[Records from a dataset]
*****

(** X14: a page that is no aggregator, with a title that is accepted,
    gets its own entry and after it one entry at the next depth for
    every section heading that repeats neither the anchor nor, letter
    case apart, the title of the page; at depth 4 it gets its own entry
    only.  All these entries have the page, or its alias, as target.
    Nothing is visited. *)
Theorem leaf_page_entries (fuel : nat) (file_path xref : path)
  (master_key final page_title page_anchor : str) (created : option str)
  (lvl : Z) (st : state) :
  let fs' := files (apply_alias created (Path.to_str xref) st) in
  let sections :=
    section_entries final page_title page_anchor lvl
                    (extract_section_headings (files st) file_path) in
  Path.relative_to file_path PAGES_DIR = Some xref ->
  resolve_alias master_key (Path.to_str xref) = (final, created) ->
  get_title_and_anchor (files st) file_path false = (page_title, page_anchor) ->
  problematic_title page_title = false ->
  is_aggregator_page fs' file_path = false ->
  process_page (S fuel) file_path master_key lvl st
  = Some (mkState
            (nav_lines st
             ++ map render (entry_of lvl final page_title page_anchor :: sections))
            (visited st) fs' (calls st ++ [(file_path, master_key)]))
  /\ Forall (fun e => target e = final
                      /\ depth e = Z.max 1 (lvl + 1)
                      /\ anchor e <> page_anchor
                      /\ Py.lower (Py.strip (title e)) <> Py.lower (Py.strip page_title))
            sections.
Proof.
  intros fs' sections Hrel Hal Ht Hp Hagg. split.
  - cbn [process_page]. rewrite Hrel, Hal, apply_alias_log. proj_state. fold fs'.
    assert (L : read_text_lines fs' file_path = read_text_lines (files st) file_path).
    { apply (title_after_alias _ _ _ _ _ _ Hrel Hal). }
    assert (T : get_title_and_anchor fs' file_path false = (page_title, page_anchor)).
    { rewrite <- Ht. unfold get_title_and_anchor. rewrite L. reflexivity. }
    rewrite T, Hp. proj_state. rewrite Hagg. cbn [andb].
    unfold set_nav. proj_state.
    rewrite apply_alias_nav, apply_alias_visited, apply_alias_calls.
    rewrite sections_fold_entries by apply scan_sections_level.
    unfold add_entry. rewrite <- app_assoc.
    unfold sections, extract_section_headings. rewrite L. reflexivity.
  - unfold sections, section_entries.
    destruct (Z.leb_spec (lvl + 1) MAX_NAV_DEPTH) as [Hle|_]; [|constructor].
    apply List.Forall_forall. intros e He.
    apply List.in_map_iff in He as (s & <- & Hs).
    apply List.filter_In in Hs as [_ Hs].
    unfold repeats_page in Hs. apply negb_true_iff, orb_false_iff in Hs as [H1 H2].
    apply str_eqb_neq in H1, H2.
    cbn [target depth anchor title entry_of]. unfold clamp_level.
    repeat split; [lia | exact H1 | exact H2].
Qed.

(** ** Books *)

Lemma process_master_missing (fuel : nat) (master : str) (st : state) :
  files st !! Path.joinpath PAGES_DIR master = None ->
  process_master fuel master st = Some st.
Proof.
  intros H. unfold process_master, exists_file.
  rewrite bool_decide_eq_false_2; [reflexivity|].
  rewrite H. intros [v Hv]. discriminate Hv.
Qed.

(** X16: when none of the master files exists, [main] ends at once,
    with any fuel: no line of navigation, nothing visited, and the
    navigation file written holds the two header lines only. *)
Theorem main_without_masters (fuel : nat) (fs : gmap path str) :
  Forall (fun master => fs !! Path.joinpath PAGES_DIR master = None) MASTER_FILES ->
  main fuel fs
  = Some (mkState [] ∅
            (<[ DEST_NAV_FILE :=
                  ("// WARNING: This file is generated. DO NOT EDIT DIRECTLY."
                   ++ nl ++ nl : str) ]> fs) []).
Proof.
  unfold MASTER_FILES. intros F.
  inversion F as [|? ? H1 F1]; subst. inversion F1 as [|? ? H2 F2]; subst.
  inversion F2 as [|? ? H3 _]; subst.
  unfold main, MASTER_FILES. cbn [for_each].
  rewrite !process_master_missing by assumption. reflexivity.
Qed.

(** X17: what [main] adds for a master file that exists: first the line
    of the book, with the title and the anchor of the file in
    document-title mode, then lines of entries of depth 1 to 4 for its
    pages, then an empty line unless the master is the last of
    [MASTER_FILES]. *)
Theorem master_block (fuel : nat) (master : str) (st st' : state) :
  process_master fuel master st = Some st' ->
  exists_file (files st) (Path.joinpath PAGES_DIR master) = true ->
  exists pages : list str,
    nav_lines st'
    = nav_lines st
      ++ [book_line (Path.to_str (Path.parts master))
                    (fst (get_title_and_anchor (files st)
                            (Path.joinpath PAGES_DIR master) true))
                    (snd (get_title_and_anchor (files st)
                            (Path.joinpath PAGES_DIR master) true))]
      ++ pages
      ++ (if Py.str_eqb master last_master then [] else [[]])
    /\ Forall entry_line pages.
Proof.
  unfold process_master. intros H Hex. rewrite Hex in H. cbn [negb] in H.
  destruct (get_title_and_anchor (files st) _ true) as [bt ba]. cbn [fst snd].
  destruct (for_each _ _ _) as [st1|] eqn:E; [|discriminate].
  apply (for_each_rel
           (fun s s' => nav_extends entry_line (nav_lines s) (nav_lines s'))) in E.
  - proj_state. destruct E as (pages & E & F). exists pages. split; [|exact F].
    destruct (Py.str_eqb master last_master); cbn [negb] in H; injection H as <-;
      proj_state; rewrite E, <- !app_assoc; [rewrite app_nil_r|]; reflexivity.
  - intros s. apply nav_extends_refl.
  - intros s1 s2 s3. apply nav_extends_trans.
  - intros inc s s' _ Hv. unfold visit_once in Hv.
    destruct (bool_decide _); [injection Hv as <-; apply nav_extends_refl|].
    apply process_page_extends in Hv. exact Hv.
Qed.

*****

*Assignment*: Your task is to write out every record exactly.

*Solution to the problem*:
(** X14: a page that is no aggregator, with a title that is accepted,
    gets its own entry and after it one entry at the next depth for
    every section heading that repeats neither the anchor nor, letter
    case apart, the title of the page; at depth 4 it gets its own entry
    only.  All these entries have the page, or its alias, as target.
    Nothing is visited. *)
Theorem leaf_page_entries (fuel : nat) (file_path xref : path)
  (master_key final page_title page_anchor : str) (created : option str)
  (lvl : Z) (st : state) :
  let fs' := files (apply_alias created (Path.to_str xref) st) in
  let sections :=
    section_entries final page_title page_anchor lvl
                    (extract_section_headings (files st) file_path) in
  Path.relative_to file_path PAGES_DIR = Some xref ->
  resolve_alias master_key (Path.to_str xref) = (final, created) ->
  get_title_and_anchor (files st) file_path false = (page_title, page_anchor) ->
  problematic_title page_title = false ->
  is_aggregator_page fs' file_path = false ->
  process_page (S fuel) file_path master_key lvl st
  = Some (mkState
            (nav_lines st
             ++ map render (entry_of lvl final page_title page_anchor :: sections))
            (visited st) fs' (calls st ++ [(file_path, master_key)]))
  /\ Forall (fun e => target e = final
                      /\ depth e = Z.max 1 (lvl + 1)
                      /\ anchor e <> page_anchor
                      /\ Py.lower (Py.strip (title e)) <> Py.lower (Py.strip page_title))
            sections.
Proof.
  intros fs' sections Hrel Hal Ht Hp Hagg. split.
  - cbn [process_page]. rewrite Hrel, Hal, apply_alias_log. proj_state. fold fs'.
    assert (L : read_text_lines fs' file_path = read_text_lines (files st) file_path).
    { apply (title_after_alias _ _ _ _ _ _ Hrel Hal). }
    assert (T : get_title_and_anchor fs' file_path false = (page_title, page_anchor)).
    { rewrite <- Ht. unfold get_title_and_anchor. rewrite L. reflexivity. }
    rewrite T, Hp. proj_state. rewrite Hagg. cbn [andb].
    unfold set_nav. proj_state.
    rewrite apply_alias_nav, apply_alias_visited, apply_alias_calls.
    rewrite sections_fold_entries by apply scan_sections_level.
    unfold add_entry. rewrite <- app_assoc.
    unfold sections, extract_section_headings. rewrite L. reflexivity.
  - unfold sections, section_entries.
    destruct (Z.leb_spec (lvl + 1) MAX_NAV_DEPTH) as [Hle|_]; [|constructor].
    apply List.Forall_forall. intros e He.
    apply List.in_map_iff in He as (s & <- & Hs).
    apply List.filter_In in Hs as [_ Hs].
    unfold repeats_page in Hs. apply negb_true_iff, orb_false_iff in Hs as [H1 H2].
    apply str_eqb_neq in H1, H2.
    cbn [target depth anchor title entry_of]. unfold clamp_level.
    repeat split; [lia | exact H1 | exact H2].
Qed.

(** ** Books *)

Lemma process_master_missing (fuel : nat) (master : str) (st : state) :
  files st !! Path.joinpath PAGES_DIR master = None ->
  process_master fuel master st = Some st.
Proof.
  intros H. unfold process_master, exists_file.
  rewrite bool_decide_eq_false_2; [reflexivity|].
  rewrite H. intros [v Hv]. discriminate Hv.
Qed.

(** X16: when none of the master files exists, [main] ends at once,
    with any fuel: no line of navigation, nothing visited, and the
    navigation file written holds the two header lines only. *)
Theorem main_without_masters (fuel : nat) (fs : gmap path str) :
  Forall (fun master => fs !! Path.joinpath PAGES_DIR master = None) MASTER_FILES ->
  main fuel fs
  = Some (mkState [] ∅
            (<[ DEST_NAV_FILE :=
                  ("// WARNING: This file is generated. DO NOT EDIT DIRECTLY."
                   ++ nl ++ nl : str) ]> fs) []).
Proof.
  unfold MASTER_FILES. intros F.
  inversion F as [|? ? H1 F1]; subst. inversion F1 as [|? ? H2 F2]; subst.
  inversion F2 as [|? ? H3 _]; subst.
  unfold main, MASTER_FILES. cbn [for_each].
  rewrite !process_master_missing by assumption. reflexivity.
Qed.

(** X17: what [main] adds for a master file that exists: first the line
    of the book, with the title and the anchor of the file in
    document-title mode, then lines of entries of depth 1 to 4 for its
    pages, then an empty line unless the master is the last of
    [MASTER_FILES]. *)
Theorem master_block (fuel : nat) (master : str) (st st' : state) :
  process_master fuel master st = Some st' ->
  exists_file (files st) (Path.joinpath PAGES_DIR master) = true ->
  exists pages : list str,
    nav_lines st'
    = nav_lines st
      ++ [book_line (Path.to_str (Path.parts master))
                    (fst (get_title_and_anchor (files st)
                            (Path.joinpath PAGES_DIR master) true))
                    (snd (get_title_and_anchor (files st)
                            (Path.joinpath PAGES_DIR master) true))]
      ++ pages
      ++ (if Py.str_eqb master last_master then [] else [[]])
    /\ Forall entry_line pages.
Proof.
  unfold process_master. intros H Hex. rewrite Hex in H. cbn [negb] in H.
  destruct (get_title_and_anchor (files st) _ true) as [bt ba]. cbn [fst snd].
  destruct (for_each _ _ _) as [st1|] eqn:E; [|discriminate].
  apply (for_each_rel
           (fun s s' => nav_extends entry_line (nav_lines s) (nav_lines s'))) in E.
  - proj_state. destruct E as (pages & E & F). exists pages. split; [|exact F].
    destruct (Py.str_eqb master last_master); cbn [negb] in H; injection H as <-;
      proj_state; rewrite E, <- !app_assoc; [rewrite app_nil_r|]; reflexivity.
  - intros s. apply nav_extends_refl.
  - intros s1 s2 s3. apply nav_extends_trans.
  - intros inc s s' _ Hv. unfold visit_once in Hv.
    destruct (bool_decide _); [injection Hv as <-; apply nav_extends_refl|].
    apply process_page_extends in Hv. exact Hv.
Qed.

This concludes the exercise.